We found valued living improved more during treatment among individuals with relatively lower baseline levels of valued living. This is consistent with a trial of ACT for treatment-resistant panic disorder among adults which showed greater improvement in valued living among those with more severe panic symptoms at pretreatment. 20 These results may suggest that individuals who perceive their behavior to be particularly discrepant from their values may be good candidates for treatment. Alternatively, it may reflect regression to the mean, or a ceiling effect in which those with more space to improve on a scale may do so. Tests of moderation by other baseline variables controlled for pretreatment valued living to rule out a ceiling effect. Among other candidates, only depression moderated outcomes, with greater depression at baseline being associated with more improvement in valued living during treatment.
Valued living and PTSD symptoms were correlated at baseline, suggesting that these constructs are related. However, improvement in valued living during treatment was not significantly related to improvement in PTSD symptoms during treatment. This suggests that improvement in symptoms may be neither necessary nor sufficient to improve valued living. That is, individuals may not need to ameliorate symptoms before enhancing valued living, and, conversely, reducing symptoms may not necessarily enhance valued living. Future research with larger sample sizes may examine whether changes in valued living differ by symptom outcome grouping (e.g. remitted, improved, no change, deteriorated).

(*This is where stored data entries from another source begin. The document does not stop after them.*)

(* ===== verification/Sse.v ===== *)
(** * Streamed generations ([crates/pipette-ops/src/sse.rs])

    The payloads of a server-sent-events body, the text they carry, and how an
    OpenAI-compatible chat stream ended. A body is the list of its lines as the reader
    hands them out, read errors included; the JSON parser is a parameter. *)

From Stdlib Require Import ZArith Lia String.
From stdpp Require Import prelude list.
From S2P Require Import Prelude Str Json.

Local Open Scope Z_scope.

Definition FLUSH_EVERY : Z := 10.

(** ** Data *)

Inductive IoError :=
| IoTimedOut (idle_timeout : Z)
| IoOther (message : str).

Inductive PayloadError :=
| EndedEarly
| ReadLine (source : IoError).

Inductive StreamError :=
| Payload (e : PayloadError)
| ParseData (data : str)
| FailedMidGeneration (error : Value).

Record Delta := { text : str; delta_terminal : bool }.

Record TextStream := { content : str; terminal : option Value }.

(** ** Payloads *)

(** What the receiver sees of the pump: a line, a closed channel, or silence for the
    whole idle timeout. *)
Inductive Recv :=
| RecvLine (line : result str IoError)
| RecvDisconnected
| RecvTimeout.

(** The pump thread: it stops after the first read error. *)
Fixpoint pump (body : list (result str IoError)) : list (result str IoError) :=
  match body with
  | [] => []
  | Err e :: _ => [Err e]
  | Ok line :: rest => Ok line :: pump rest
  end.

(** The iterator [data_lines] builds over the channel: its state is [cut]. *)
Definition recv_next (idle_timeout : Z) (st : bool * list Recv)
    : option (result str IoError) * (bool * list Recv) :=
  let '(cut, rx) := st in
  if cut then (None, (cut, rx))
  else match rx with
       | RecvLine line :: rx => (Some line, (cut, rx))
       | RecvDisconnected :: rx => (None, (true, rx))
       | RecvTimeout :: rx => (Some (Err (IoTimedOut idle_timeout)), (true, rx))
       | [] => (None, (true, []))
       end.

Section Payloads.
Context {S : Type} (next : S -> option (result str IoError) * S).

(** One call of the iterator [payloads] returns: its state is [done] and the lines. *)
Fixpoint payloads_next (fuel : nat) (st : bool * S)
    : option (option (result str PayloadError) * (bool * S)) :=
  match fuel with
  | O => None
  | Datatypes.S fuel =>
      let '(done, ls) := st in
      if done then Some (None, st)
      else match next ls with
           | (None, ls) => Some (Some (Err EndedEarly), (true, ls))
           | (Some (Err err), ls) => Some (Some (Err (ReadLine err)), (true, ls))
           | (Some (Ok line), ls) =>
               match trim <$> strip_prefix (lit "data:") line with
               | None => payloads_next fuel (false, ls)
               | Some [] => payloads_next fuel (false, ls)
               | Some data =>
                   if str_eqb data (lit "[DONE]") then Some (None, (true, ls))
                   else Some (Some (Ok data), (false, ls))
               end
           end
  end.

(** The events of the iterator, drained. *)
Fixpoint payloads (fuel : nat) (st : bool * S) : option (list (result str PayloadError)) :=
  match fuel with
  | O => None
  | Datatypes.S fuel' =>
      match payloads_next fuel st with
      | None => None
      | Some (None, _) => Some []
      | Some (Some e, st') => (e ::.) <$> payloads fuel' st'
      end
  end.
End Payloads.

(** A list of lines as an iterator. *)
Definition list_next {A} (l : list A) : option A * list A :=
  match l with
  | [] => (None, [])
  | x :: l' => (Some x, l')
  end.

(** Draining the payloads of a body: a round per line, and two at its end. *)
Definition payloads_of (body : list (result str IoError)) : list (result str PayloadError) :=
  default [] (payloads list_next (length body + 2) (false, body)).

Definition data_lines (idle_timeout : Z) (rx : list Recv) : list (result str PayloadError) :=
  default [] (payloads (recv_next idle_timeout) (length rx + 3) (false, (false, rx))).

(** ** Text *)

Section ReadText.
Context (from_str : str -> option Value).
Context {S : Type} (delta : Value -> S -> Delta * S).

(** The loop of [read_text_stream]. [flushed] is what [on_flush] received, in order. *)
Fixpoint read_text_loop (events : list (result str PayloadError)) (stream : TextStream)
    (pending : str) (chunks : Z) (flushed : list str) (s : S)
    : result TextStream StreamError * (list str * S) :=
  let flush p := match p with [] => flushed | _ => flushed ++ [p] end in
  match events with
  | [] => (Ok stream, (flush pending, s))
  | Err e :: _ => (Err (Payload e), (flushed, s))
  | Ok data :: rest =>
      match from_str data with
      | None => (Err (ParseData data), (flushed, s))
      | Some event =>
          match (get (lit "error") event ≫= fun e => if is_null e then None else Some e) with
          | Some error => (Err (FailedMidGeneration error), (flush pending, s))
          | None =>
              let '(d, s) := delta event s in
              let stream := {| content := content stream ++ text d;
                               terminal := terminal stream |} in
              let pending := pending ++ text d in
              let chunks := chunks + 1 in
              let '(flushed, pending) :=
                if (chunks mod FLUSH_EVERY =? 0) && negb (str_eqb pending [])
                then (flushed ++ [pending], []) else (flushed, pending) in
              if delta_terminal d then
                (Ok {| content := content stream; terminal := Some event |},
                 (match pending with [] => flushed | _ => flushed ++ [pending] end, s))
              else read_text_loop rest stream pending chunks flushed s
          end
      end
  end.

Definition read_text_stream (events : list (result str PayloadError)) (s : S)
    : result TextStream StreamError * (list str * S) :=
  read_text_loop events {| content := []; terminal := None |} [] 0 [] s.
End ReadText.

(** ** Chat streams *)

Definition chat_delta (event : Value) : Delta :=
  {| text := default []
       (choices ← get (lit "choices") event; choice ← get_index 0 choices;
        d ← get (lit "delta") choice; c ← get (lit "content") d; as_str c);
     delta_terminal := false |}.

Definition chat_reasoning (event : Value) : str :=
  default []
    (pointer [lit "choices"; lit "0"; lit "delta"; lit "reasoning"] event ≫= as_str).

Record ChatReply := {
  reply_content : str;
  reasoning : str;
  content_before_reasoning : Z;
  finish_reason : option str;
  completion_tokens : option Z;
}.

Definition empty_reply : ChatReply :=
  {| reply_content := []; reasoning := []; content_before_reasoning := 0;
     finish_reason := None; completion_tokens := None |}.

Definition completion_with_reasoning (r : ChatReply) : str :=
  match reasoning r with
  | [] => reply_content r
  | _ =>
      let '(before, answer) :=
        default ([], reply_content r)
          (split_at_checked (content_before_reasoning r) (reply_content r)) in
      let close := match answer with [] => [] | _ => lit "</think>" end in
      before ++ reasoning r ++ close ++ answer
  end.

Inductive StopReason := Eos | Truncated | DoomLoop | Unknown.

Definition stop (r : ChatReply) : StopReason * option str :=
  match finish_reason r with
  | Some reason =>
      if str_eqb reason (lit "stop") then (Eos, None)
      else if str_eqb reason (lit "length") then (Truncated, None)
      else if str_eqb reason (lit "repetition")
           then (DoomLoop, Some (lit "finish_reason=repetition"))
      else (Unknown, Some (lit "unrecognized finish_reason=" ++ reason))
  | None => (Unknown, Some (lit "the stream carried no finish_reason"))
  end.

(** The closure [read_chat_stream] gives as its delta; its state is the reply so far and
    [content_so_far]. *)
Definition chat_step (event : Value) (st : ChatReply * Z) : Delta * (ChatReply * Z) :=
  let '(ending, content_so_far) := st in
  let delta := chat_delta event in
  let r := chat_reasoning event in
  let ending :=
    match r with
    | [] => ending
    | _ =>
        {| reply_content := reply_content ending;
           reasoning := reasoning ending ++ r;
           content_before_reasoning :=
             (match reasoning ending with
              | [] => content_so_far
              | _ => content_before_reasoning ending
              end);
           finish_reason := finish_reason ending;
           completion_tokens := completion_tokens ending |}
    end in
  let content_so_far := content_so_far + str_len (text delta) in
  let ending :=
    match pointer [lit "choices"; lit "0"; lit "finish_reason"] event ≫= as_str with
    | Some reason =>
        {| reply_content := reply_content ending; reasoning := reasoning ending;
           content_before_reasoning := content_before_reasoning ending;
           finish_reason := Some reason; completion_tokens := completion_tokens ending |}
    | None => ending
    end in
  let ending :=
    match pointer [lit "usage"; lit "completion_tokens"] event ≫= as_u64 with
    | Some tokens =>
        {| reply_content := reply_content ending; reasoning := reasoning ending;
           content_before_reasoning := content_before_reasoning ending;
           finish_reason := finish_reason ending; completion_tokens := Some tokens |}
    | None => ending
    end in
  (delta, (ending, content_so_far)).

Strengths of the present study include its analysis of an outcome that has not been widely studied but is of keen interest to patients – the extent to which participants’ behavior is congruent with what is important to them. The study also benefits from the rigor of a randomized controlled trial design, its analysis of treatment completers, and its use of a well-validated measure of valued living. Limitations include its moderate sample size, the lack of a waitlist/placebo control condition alongside the active treatment groups which may support firmer conclusions, and the fact that the findings may not generalize to other populations and treatments.
Conclusions
These exploratory analyses suggest that CPT may improve valued living among Veterans with PTSD. Individuals scoring lower on measures of valued living and higher on measures of depression may derive more benefit in enhancing valued living. Among individuals undergoing these treatments, improvement in valued living does not appear to be dependent on improving symptoms. Further research replicating and extending these findings to new treatments and populations would further elucidate outcomes that are highly important to patients.
Footnotes
Declaration of Conflicting Interests
The author(s) declared no potential conflicts of interest with respect to the research, authorship, and/or publication of this article.
Funding
The author(s) disclosed receipt of the following financial support for the research, authorship, and/or publication of this article: This work was supported by Department of Veterans Affairs RR&D Merit Review [grant number 1 I01 RX001485-01] to PJB; RJSH, DCM and TJA were supported by a Veterans Affairs Advanced Fellowship in the War Related Illness and Injury Study Center, a National Veterans Affairs Post-Deployment Health Resource.
Data Availability
Data may be obtained from the authors upon reasonable request.